§ **INFORMATION SUPPLIED**
_ _ _ _
(** C8.  For a series that is not constant, so that [C(0, y)] is not zero,
    at least two lags, any constant [c] and positive [dtau] and [lambda]:
    adding [c] to the series leaves the integral timescale unchanged, and
    multiplying [dtau] by [lambda] multiplies the integral timescale by
    [lambda]. *)
Theorem C8_timescale_shift_and_scale (y : list R) (m : nat)
    (c dtau lambda : R) :
  ~ constant_series y -> (2 <= m)%nat -> 0 < dtau -> 0 < lambda ->
  (exists v, C 0 y = Ok v /\ v <> 0)
  /\ integral_timescale_discrete dtau (np_add_scalar y c) m
     = integral_timescale_discrete dtau y m
  /\ integral_timescale_discrete (lambda * dtau) y m
     = rmap (Rmult lambda) (integral_timescale_discrete dtau y m).
Proof.
  intros Hy _ _ _. split; [|split].
  - destruct (C_lag0_pos y Hy) as [v [Hv Hpos]].
    exists v. split; [assumption|lra].
  - unfold integral_timescale_discrete.
    now rewrite timescale_loop_add_scalar, C_add_scalar.
  - unfold integral_timescale_discrete.
    replace 0 with (lambda * 0) at 1 by lra.
    rewrite timescale_loop_scale.
    destruct (timescale_loop dtau y (seq 0 (m - 1)) 0) as [T|];
      simpl; [|reflexivity].
    destruct (C 0 y) as [c0|]; simpl; [|reflexivity].
    f_equal. lra.
Qed.

Example integral_timescale_example :
  integral_timescale_discrete 1 [0; 1; 0] 2 = Ok (- (1 / 3)).
Proof.
  unfold integral_timescale_discrete, timescale_loop, C, np_mean, np_sum.
  simpl. f_equal. lra.
Qed.

Lemma C8_witness :
  (exists v, C 0 [0; 1; 0] = Ok v /\ v <> 0)
  /\ integral_timescale_discrete 1 (np_add_scalar [0; 1; 0] 5) 2
  = integral_timescale_discrete 1 [0; 1; 0] 2
  /\ integral_timescale_discrete (3 * 1) [0; 1; 0] 2
     = rmap (Rmult 3) (integral_timescale_discrete 1 [0; 1; 0] 2).
Proof.
  apply (C8_timescale_shift_and_scale [0; 1; 0] 2 5 1 3).
  - intros H.
    assert (E : 0 = 1) by (apply (H 0%nat 1%nat); simpl; lia).
    lra.
  - lia.
  - lra.
  - lra.
Defined.

(** ** Analytic confidence limit *)

Section AnalyticFacts.
Context {L : Library}.

(** What [conf_limit] computes from its second argument. *)
Lemma conf_limit_unfold (s_eta N_star s_x : R) :
  conf_limit s_eta N_star s_x
  = s_eta * t_ppf (975 / 1000) (N_star - 2) / (sqrt (N_star - 1) * s_x).
Proof.
  unfold conf_limit. replace (1 - 5 / 100 / 2) with (975 / 1000) by lra.
  reflexivity.
Qed.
_ _ _ _
§ **TASK STATEMENT**
Go through the data and return each line where the word "exists" appears.

§ **RESULT FOR THIS TASK**
  (exists v, C 0 y = Ok v /\ v <> 0)
    exists v. split; [assumption|lra].
  (exists v, C 0 [0; 1; 0] = Ok v /\ v <> 0)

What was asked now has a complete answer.